MTN’s migration to Azure is the latest and most visible outcome of a multi‑year cloud strategy that the operator has been executing with Microsoft under a programme commonly referenced as Project Nephos and a centralised Cloud Centre of Excellence (CCoE). The move has been positioned by MTN and Microsoft as a flagship implementation for telco analytics at hyperscale and as a repeatable blueprint for other MTN markets. From a technology viewpoint the public narrative and technical summaries point to a classic lakehouse pattern: Azure Databricks as the analytics compute fabric, Delta Lake semantics on top of Azure Data Lake Storage (ADLS Gen2) for durability and incremental processing, and Azure native security and governance tooling (Microsoft Defender, Azure Active Directory / Entra, and cataloging/lineage services). These choices align with industry best practices for converging streaming and batch telco telemetry into a single governed platform.

What MTN says EVA 3.0 delivers​

  • Greater agility to analyse telemetry and business data faster, enabling earlier detection of service degradations and shorter mean time to repair (MTTR).
  • Improved customer experience through faster insight-to-action cycles that help design more relevant offers and personalised interventions.
  • A hardened security posture built on Azure tooling and Microsoft Defender, with an explicit aim to support responsible AI practices for model governance and deployment.
  • A scalable reference architecture that MTN intends to template and replicate across its operating companies in Africa and the Middle East.
MTN Group Chief Information Officer Nikos Angelopoulos framed the migration as a direct enabler of reliability, relevance and responsiveness for customers, while Microsoft’s telecommunications CTO Rick Lievano highlighted AI and big‑data analytics as central to telco transformation.

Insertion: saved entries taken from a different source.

(** X14. In the district distribution, every district name falls in exactly
    one of the two parts: it is a key of the count table when some school
    intersects a polygon of that name, and it is listed among the districts
    with no schools otherwise; no other name occurs in either part. *)
Theorem district_distribution_partitions_names
    (schools : list Geometry) (districts : list District) :
  let dd := district_distribution_of intersects schools districts in
  dom (school_count_by_district dd) ∪ districts_with_no_schools dd
  = list_to_set (map Analyzer.DIST_NAME districts) /\
  dom (school_count_by_district dd) ## districts_with_no_schools dd /\
  (forall name, name ∈ districts_with_no_schools dd <->
     name ∈ map Analyzer.DIST_NAME districts /\
     forall s d, s ∈ schools -> d ∈ districts -> Analyzer.DIST_NAME d = name ->
                 intersects s (Analyzer.geometry d) = false).
Proof.
  cbv zeta. unfold district_distribution_of.
  cbn [school_count_by_district districts_with_no_schools].
  set (counts := Analyzer.groupby_size (Analyzer.sjoin intersects schools districts)).
  assert (Hsub : dom counts ⊆ list_to_set (map Analyzer.DIST_NAME districts)).
  { intros name Hname. apply groupby_keys in Hname as (s & d & _ & Hd & _ & <-).
    apply elem_of_list_to_set, list_elem_of_In, in_map.
    now apply list_elem_of_In. }
  split; [|split].
  - apply set_eq. intros name. rewrite elem_of_union, elem_of_difference.
    split.
    + intros [H|[H _]]; [now apply Hsub|exact H].
    + intros H. destruct (decide (name ∈ dom counts)); [left|right]; auto.
  - intros name H1 H2. apply elem_of_difference in H2 as [_ H2]. contradiction.
  - intros name. rewrite elem_of_difference, elem_of_list_to_set.
    unfold counts. rewrite groupby_keys. split.
    + intros [Hin Hno]. split; [exact Hin|].
      intros s d Hs Hd Hn.
      destruct (intersects s (Analyzer.geometry d)) eqn:Hw; [|reflexivity].
      exfalso. apply Hno. exists s, d. auto.
    + intros [Hin Hno]. split; [exact Hin|].
      intros (s & d & Hs & Hd & Hw & Hn).
      rewrite (Hno s d Hs Hd Hn) in Hw. discriminate.
Qed.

Why the architecture is logical for a telco​

Telco analytics workloads share three persistent demands: continuous high‑velocity ingestion, highly parallel processing for streaming and batch, and strict governance for sensitive personal and network data. The lakehouse pattern chosen for EVA 3.0 addresses those needs:
  • Scale and elasticity: Azure Databricks (managed Spark) allows autoscaling for bursty telemetry (events, outages, mass‑use incidents) without massive on‑premises overprovisioning.
  • Durability and operational correctness: Delta Lake on ADLS Gen2 supports ACID semantics and time‑travel for reliable incremental updates and controlled schema evolution.
  • Security and governance: A combination of Entra/Azure AD, Microsoft Defender, and catalog/lineage controls can centralise access controls and audit trails required by telecom regulators.
This trio—ingest fabric, lakehouse storage, and governed compute—has become the mainstream approach for operators replatforming OSS/BSS and telemetry analytics to the cloud. Industry coverage of the EVA 3.0 rollout makes this pattern explicit in MTN’s implementation.

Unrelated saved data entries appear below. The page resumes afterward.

(** The condition of the [if] in [isStartEndLineDetected].  The three
    interior readings are [uint16_t] values added and divided in [int]
    (32 bit in the simulation this board header belongs to), the
    quotient is converted back to [uint16_t]. *)
Definition startEndLineCondition (lineSensorValues : list Z) : bool :=
  let leftSensor := nth 0 lineSensorValues 0 in
  let middleSensor :=
    uint16 ((nth 1 lineSensorValues 0 + nth 2 lineSensorValues 0
             + nth 3 lineSensorValues 0) / 3) in
  let rightSensor := nth 4 lineSensorValues 0 in
  let LINE_SENSOR_OFF_TRACK_VALUE := 200 in
  (LINE_SENSOR_OFF_TRACK_VALUE <=? leftSensor)
  && (LINE_SENSOR_OFF_TRACK_VALUE <=? middleSensor)
  && (LINE_SENSOR_OFF_TRACK_VALUE <=? rightSensor).

Definition DEBOUNCE_CNT : Z := 3.

(** [bool DrivingState::isStartEndLineDetected(const uint16_t [])] *)
Definition isStartEndLineDetected (lineSensorValues : list Z) : M bool :=
  if startEndLineCondition lineSensorValues then
    s <- get ;;
    when (DEBOUNCE_CNT >? m_startEndLineDebounce s)
      (modify (set_startEndLineDebounce
                 (uint8 (m_startEndLineDebounce s + 1)))) ;;
    s <- get ;;
    ret (DEBOUNCE_CNT <=? m_startEndLineDebounce s)
  else
    modify (set_startEndLineDebounce 0) ;;
    ret false.

(** [void DrivingState::adaptDriving(int16_t position)] *)
Definition adaptDriving (env : Env) (position : Z) : M unit :=
  s <- get ;;
  call (PidCtrl_calculate (getSensorValueMax (lineSensors env) * 2) position) ;;
  (let speedDifference := int16 (pidCtrl_calculate env) in
   let leftSpeed := int16 (m_topSpeed s - speedDifference) in
   let rightSpeed := int16 (m_topSpeed s + speedDifference) in
   let leftSpeed := constrain leftSpeed 0 (m_topSpeed s) in
   let rightSpeed := constrain rightSpeed 0 (m_topSpeed s) in
   call (DiffDrive_setLinearSpeed leftSpeed rightSpeed)).

(** [void DrivingState::processOnTrack(int16_t, const uint16_t [])] *)
Definition processOnTrack (env : Env) (position : Z)
    (lineSensorValues : option (list Z)) : M unit :=
  match lineSensorValues with
  | None => ret tt
  | Some lineSensorValues =>
    if isTrackGapDetected (lineSensors env) (posMovAvg_getResult env) then
      modify (set_trackStatus TRACK_STATUS_LOST) ;;
      call Odometry_clearMileage ;;
      call (YellowLed_enable true)
    else
      isDetected <- isStartEndLineDetected lineSensorValues ;;
      s <- get ;;
      (if isDetected then
         if LineStatus_eqb LINE_STATUS_FIND_START_LINE (m_lineStatus s) then
           modify (set_lineStatus LINE_STATUS_START_LINE_DETECTED) ;;
           call Sound_playBeep ;;
           modify (set_lapTime (SimpleTimer.start 0 (millis env)))
         else if LineStatus_eqb LINE_STATUS_FIND_END_LINE (m_lineStatus s) then
           call (DiffDrive_setLinearSpeed 0 0) ;;
           call Sound_playBeep ;;
           modify (set_trackStatus TRACK_STATUS_FINISHED) ;;
           call (ReadyState_setLapTime
                   (SimpleTimer.getCurrentDuration (m_lapTime s) (millis env)))
         else ret tt
       else if LineStatus_eqb LINE_STATUS_START_LINE_DETECTED
                 (m_lineStatus s) then
         modify (set_lineStatus LINE_STATUS_FIND_END_LINE)
       else ret tt) ;;
      s <- get ;;
      when (negb (TrackStatus_eqb TRACK_STATUS_FINISHED (m_trackStatus s)))
        (when (SimpleTimer.isTimeout (m_pidProcessTime s) (millis env))
           (adaptDriving env position ;;
            modify (set_pidProcessTime
                      (SimpleTimer.start PID_PROCESS_PERIOD (millis env)))))
  end.

(** [void DrivingState::processTrackLost(int16_t, const uint16_t [])] *)
Definition processTrackLost (env : Env) (position : Z)
    (lineSensorValues : option (list Z)) : M unit :=
  match lineSensorValues with
  | None => ret tt
  | Some _ =>
    if negb (isTrackGapDetected (lineSensors env) position) then
      modify (set_trackStatus TRACK_STATUS_ON_TRACK) ;;
      call PidCtrl_resync ;;
      call (YellowLed_enable false)
    else if MAX_DISTANCE <? getMileageCenter env then
      call (DiffDrive_setLinearSpeed 0 0) ;;
      call Sound_playAlarm ;;
      modify (set_trackStatus TRACK_STATUS_FINISHED)
    else
      s <- get ;;
      call (DiffDrive_setLinearSpeed (m_topSpeed s) (m_topSpeed s))
  end.

(** The [switch (m_trackStatus)] of [process].  The [default] branch
    has no counterpart: the enumeration has the three values above. *)
Definition dispatch (env : Env) (position : Z) : M unit :=
  s <- get ;;
  match m_trackStatus s with
  | TRACK_STATUS_ON_TRACK =>
    processOnTrack env position (getSensorValues (lineSensors env))
  | TRACK_STATUS_LOST =>
    processTrackLost env position (getSensorValues (lineSensors env))
  | TRACK_STATUS_FINISHED =>
    call StateMachine_setState_ReadyState
  end.

(** The closing [if] of [process]: max. time for finishing the track. *)
Definition observationCutoff (env : Env) : M unit :=
  s <- get ;;
  when (negb (TrackStatus_eqb TRACK_STATUS_FINISHED (m_trackStatus s))
        && SimpleTimer.isTimeout (m_observationTimer s) (millis env))
    (modify (set_trackStatus TRACK_STATUS_FINISHED) ;;
     call (DiffDrive_setLinearSpeed 0 0) ;;
     call Sound_playAlarm).

(** [void DrivingState::process(StateMachine& sm)] *)
Definition process (env : Env) : M unit :=
  let position := readLine (lineSensors env) in
  call (PosMovAvg_write position) ;;
  dispatch env position ;;
  observationCutoff env.

(** [void DrivingState::entry()] *)
Definition entry (env : Env) : M unit :=
  let parSet := getParameterSet env in
  let maxSpeed := int16 (getMaxMotorSpeed env) in
  modify (set_observationTimer
            (SimpleTimer.start OBSERVATION_DURATION (millis env))) ;;
  modify (set_pidProcessTime (SimpleTimer.start 0 (millis env))) ;;
  modify (set_lineStatus LINE_STATUS_FIND_START_LINE) ;;
  modify (set_trackStatus TRACK_STATUS_ON_TRACK) ;;
  call PosMovAvg_clear ;;
  modify (set_topSpeed (int16 (topSpeed parSet))) ;;
  call PidCtrl_clear ;;
  call (PidCtrl_setPFactor (kPNumerator parSet) (kPDenominator parSet)) ;;
  call (PidCtrl_setIFactor (kINumerator parSet) (kIDenominator parSet)) ;;
  call (PidCtrl_setDFactor (kDNumerator parSet) (kDDenominator parSet)) ;;
  call (PidCtrl_setSampleTime PID_PROCESS_PERIOD) ;;
  call (PidCtrl_setLimits (- maxSpeed) maxSpeed) ;;
  call (PidCtrl_setDerivativeOnMeasurement true).

(** [void DrivingState::exit()] *)
Definition exit : M unit :=
  s <- get ;;
  modify (set_observationTimer (SimpleTimer.stop (m_observationTimer s))) ;;
  call (YellowLed_enable false).

(** A lap attempt after [entry]: one [process] call per tick, each with
    the answers of that tick.  Returns the final state and the trace of
    every tick. *)
Fixpoint run (envs : list Env) (s : DrivingState)
    : DrivingState * list (list Call) :=
  match envs with
  | [] => (s, [])
  | env :: envs' =>
    let r := process env s in
    let '(s', trs) := run envs' (stateOf r) in
    (s', traceOf r :: trs)
  end.

(** The debounce detector run over the sensor readings of consecutive
    ticks: the answers it gives, and the state it leaves. *)
Fixpoint detectRun (readings : list (list Z)) (s : DrivingState)
    : list bool * DrivingState :=
  match readings with
  | [] => ([], s)
  | v :: readings' =>
    let r := isStartEndLineDetected v s in
    let '(bs, s') := detectRun readings' (stateOf r) in
    (valueOf r :: bs, s')
  end.


(** The track status left by the [switch] of one tick, before the
    closing observation check. *)
Definition dispatchedStatus (env : Env) (s : DrivingState) : TrackStatus :=
  m_trackStatus (stateOf (dispatch env (readLine (lineSensors env)) s)).

(** A tick whose [switch] takes the track status from lost to on track. *)
Definition lostToOnTrack (env : Env) (s : DrivingState) : bool :=
  TrackStatus_eqb TRACK_STATUS_LOST (m_trackStatus s)
  && TrackStatus_eqb TRACK_STATUS_ON_TRACK (dispatchedStatus env s).

(** For each tick of a lap attempt, whether it is such a tick. *)
Fixpoint lostToOnTrackTicks (envs : list Env) (s : DrivingState) : list bool :=
  match envs with
  | [] => []
  | env :: envs' =>
    lostToOnTrack env s :: lostToOnTrackTicks envs' (stateOf (process env s))
  end.

(** *** The specification's wording of the start/end-line condition *)

(** The channels between the two outermost ones. *)
Definition interiorChannels (values : list Z) : list Z :=
  removelast (tl values).

Definition average (l : list Z) : Z :=
  fold_right Z.add 0 l / Z.of_nat (length l).

Definition HIGH_REFLECTANCE_THRESHOLD : Z := 200.

(** A crossing is present when the two outermost channels and the
    composite of the interior ones are at or above the threshold. *)
Definition crossingPresent (values : list Z) : bool :=
  (HIGH_REFLECTANCE_THRESHOLD <=? hd 0 values)
  && (HIGH_REFLECTANCE_THRESHOLD <=? last values 0)
  && (HIGH_REFLECTANCE_THRESHOLD <=? average (interiorChannels values)).

(** Present in this tick and in the two ticks before it; [p2] and [p1]
    stand for the two ticks before the first one of the list. *)
Fixpoint threeInARow (p2 p1 : bool) (present : list bool) : list bool :=
  match present with
  | [] => []
  | p :: present' => (p2 && p1 && p) :: threeInARow p1 p present'
  end.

The scale claims: what they mean — and what to verify​

MTN’s public statements assert the platform now processes “around 22 billion records each day,” executes more than 800 analytics workflows, and consumes roughly 1,700 data feeds. These figures, repeated across multiple trade outlets and MTN’s own newsroom, are plausible given the telemetry volumes a large operator produces, but they are company‑reported operational metrics and — as noted in independent technical summaries — have not been published as third‑party audited benchmarks. Treat these numbers as credible declarations of scale rather than independently verified performance data. Why this matters operationally:
  • Operating at tens of billions of records per day implies heavy parallelism, autoscaling policies, robust back‑pressure handling, and mature SRE practices to keep latency SLAs under control.
  • Cost, observability and governance at that scale become first‑order problems: inefficient Spark jobs, uncontrolled cluster autoscaling, and unbounded storage retention will materially affect monthly cloud spend and platform reliability.
Recommended checks for any organisation evaluating MTN’s claims:
  1. Request ingestion and pipeline telemetry (ingest rates, median and p95 latencies, job failure rates) for representative pipelines.
  2. Ask for cost attribution reports (compute hours, storage TB-months, egress) tied to the reported throughput period.
  3. If procurement is involved, seek a compact, independent technical due diligence engagement that includes load tests and security validation.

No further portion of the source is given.